De primaire doelstelling van dit amendement is om de verantwoordelijkheid voor de echtscheiding bij de echtgenoten te laten. Het betreft hier alleen de echtgenoten zonder kinderen die het met elkaar eens zijn over de voorwaarden van een overeenkomst als bedoeld in artikel 149c van boek 1. Het gaat daarbij om een zekere dejuridisering van de echtscheiding, waarbij uiteraard altijd de gang naar de rechter mogelijk blijft. Bij echtscheidingen die door de echtgenoten zelf kunnen worden geregeld is een procedure via de rechtbank overbodig en ongewenst.

Met het amendement wordt beoogd dat echtgenoten zelf aangeven dat het huwelijk duurzaam is ontwricht en dat dat voldoende is om het huwelijk te beëindigen. Zeker als er geen kinderen in het spel zijn is er geen principieel verschil tussen het aangaan en het ontbinden van het huwelijk. Nu er geen taak van de overheid is om het belang van het kind te waarborgen stelt de overheid zich ook terughoudend op bij het ontbinden van een relatie.

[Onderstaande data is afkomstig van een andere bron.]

(** * OmniSession: session capture / restore engine

    A shallow embedding of the service worker of the browser extension
    ([extension/background.js], identity-scoped variant with the
    end-to-end encryption envelope) and the properties its design
    document states about it.

    Layout:
    - [Str]       JavaScript string primitives used by the code
    - [Resolver]  [getRootDomain], [isRestrictedUrl]
    - [Cookies]   [mergeCookies], [collectCandidateHosts],
                  [filterCookiesForDomain], [buildCookieDetails]
    - [Browser]   the host environment: tabs, cookie store, scripting,
                  storage settings, network; a state-and-error monad
    - [Engine]    [readLocalStorageForUrl], [writeLocalStorageForUrl],
                  the envelope, [runBackup], [runRestore]
    - [Sample]    an executable platform and hosts for the scenarios
    - [Spec]      the vocabulary of the properties
    - [ResolverFacts], [CookieFacts], [SampleFacts], [EngineFacts]:
                  the properties and their proofs. *)

From Stdlib Require Import String Ascii List ZArith Lia Bool Arith.
From Stdlib Require DecimalString HexadecimalString.
Import ListNotations.
Local Open Scope list_scope.
Local Open Scope string_scope.

(** ** JavaScript string primitives *)

Module Str.

(** [s.split(sep)] for a one-character separator: never the empty
    array, the empty string splits to one empty piece. *)
Fixpoint split (sep : ascii) (s : string) : list string :=
  match s with
  | EmptyString => [EmptyString]
  | String c rest =>
      if Ascii.eqb c sep then EmptyString :: split sep rest
      else match split sep rest with
           | [] => [String c EmptyString]
           | piece :: pieces => String c piece :: pieces
           end
  end.

(** [parts.join(sep)]. *)
Definition join (sep : string) (parts : list string) : string :=
  String.concat sep parts.
Lemma routing_token_identity_witness :
  (exists c,
     ClientMap.find (to_uint (ULong addrA)) (m_clients (state bothUntagged))
       = Some c /\
     m_readyPackets c
       = [mkPacket true 0 [Byte.x01]; mkPacket true 0 [Byte.x02]]) /\
  (exists c1,
     ClientMap.find 5 (m_clients (state bothTagged)) = Some c1 /\
     m_readyPackets c1 = [mkPacket true 5 [Byte.x01]]) /\
  (exists c2,
     ClientMap.find 6 (m_clients (state bothTagged)) = Some c2 /\
     m_readyPackets c2 = [mkPacket true 6 [Byte.x02]]).
Proof.
  split.
  - destruct (routing_token_identity ULong ParsePacket addrA 1 2 3 3
                (Some (datagram Byte.x00 Byte.x02))
                (received Byte.x00 Byte.x01 (started 2))
                eq_refl eq_refl) as [Hzero _].
    exact (Hzero eq_refl eq_refl).
  - destruct (routing_token_identity ULong ParsePacket addrA 1 2 3 3
                (Some (datagram Byte.x06 Byte.x02))
                (received Byte.x05 Byte.x01 (started 2))
                eq_refl eq_refl) as [_ Htagged].
    refine (Htagged _ _ _); vm_compute; discriminate.
Defined.


Lemma lock_taken_once_witness :
  lockEvents (trace (ProcessPacket 7 addrA 3 badSignature)) = [] /\
  lockEvents (trace admitted) = [EvEnter; EvLeave] /\
  lockEvents (trace rejected) = [EvEnter; EvLeave] /\
  lockEvents (trace dispatchFailing) = [EvEnter; EvLeave] /\
  lockEvents (trace (StartServer 0 5 CEventServer_new)) = [EvEnter].
Proof.
  repeat apply conj.
  - exact (proj1 (lock_taken_once ULong ParsePacket Decode livenessWindow
                    BuiltinsExecute TranslateString HasGUI OnAction
                    Z Client_GetButtonCode Z Client_GetMousePos badSignature)
             7 addrA 3).
  - exact (proj1 (lock_taken_once ULong ParsePacket Decode livenessWindow
                    BuiltinsExecute TranslateString HasGUI OnAction
                    Z Client_GetButtonCode Z Client_GetMousePos roomFor2)
             7 addrA 3).
  - exact (proj1 (lock_taken_once ULong ParsePacket Decode livenessWindow
                    BuiltinsExecute TranslateString HasGUI OnAction
                    Z Client_GetButtonCode Z Client_GetMousePos roomFor0)
             7 addrA 3).
  - exact (proj1 (proj2 (proj2 (proj2
             (lock_taken_once ULong ParsePacket Decode livenessWindow
                BuiltinsExecute TranslateString HasGUI OnAction
                Z Client_GetButtonCode Z Client_GetMousePos failingFirst))))).
  - exact (proj2 (proj2 (proj2 (proj2 (proj2 (proj2 (proj2 (proj2
             (lock_taken_once ULong ParsePacket Decode livenessWindow
                BuiltinsExecute TranslateString HasGUI OnAction
                Z Client_GetButtonCode Z Client_GetMousePos
                CEventServer_new))))))))
             0 5).
Defined.

End MoreScenarios.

Dit amendement beoogt de volgende voordelen te bewerkstelligen:

– een aanzienlijke kostenbesparing voor echtgenoten die in onderling overleg komen tot een overeenkomst aangaande de beëindiging van hun relatie;

– het uitgangspunt is dat een scheiding in beginsel door de echtgenoten zelf kan worden afgewikkeld: zij nemen zelf de verantwoordelijkheid voor het aangaan en beëindigen van hun relatie;

– juist omdat de afspraken door de echtgenoten zelf met hun instemming worden gemaakt, is de kwaliteit van die gemaakte afspraken, en de te verwachten naleving ervan, veel groter;

– de rechter, en andere juridische adviseurs (advocaten, notarissen, scheidingsbemiddelaars), worden niet meer belast met zaken waarin de rechter – en de andere juridische adviseurs – geen toegevoegde waarde bieden.

De hiervoor genoemde (administratieve) echtscheiding kan in veel gevallen ook leiden tot besparingen op de gefinancierde rechthulp.